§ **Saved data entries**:
----

(* ===== verification/_CoqProject ===== *)
-Q . S2P
Prelude.v
GoStd.v
AppErrors.v
Config.v
Assets.v
World.v
Database.v
Repository.v
ExecTransaction.v
Json.v
Queue.v
Storage.v
Service.v
JsonDecode.v
Http.v
Handler.v
Auth.v
RateLimit.v
Middleware.v
Router.v
Concurrent.v
Logger.v
Postgres.v
Proc.v
Telemetry.v
Process.v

----

§ **EXERCISE REQUIREMENTS**:
The lines from the one containing "Repository.v" through the last line of the records are to be transcribed exactly, with nothing else added.

§ **SOLUTION FOR THIS TASK**:
Repository.v
ExecTransaction.v
Json.v
Queue.v
Storage.v
Service.v
JsonDecode.v
Http.v
Handler.v
Auth.v
RateLimit.v
Middleware.v
Router.v
Concurrent.v
Logger.v
Postgres.v
Proc.v
Telemetry.v
Process.v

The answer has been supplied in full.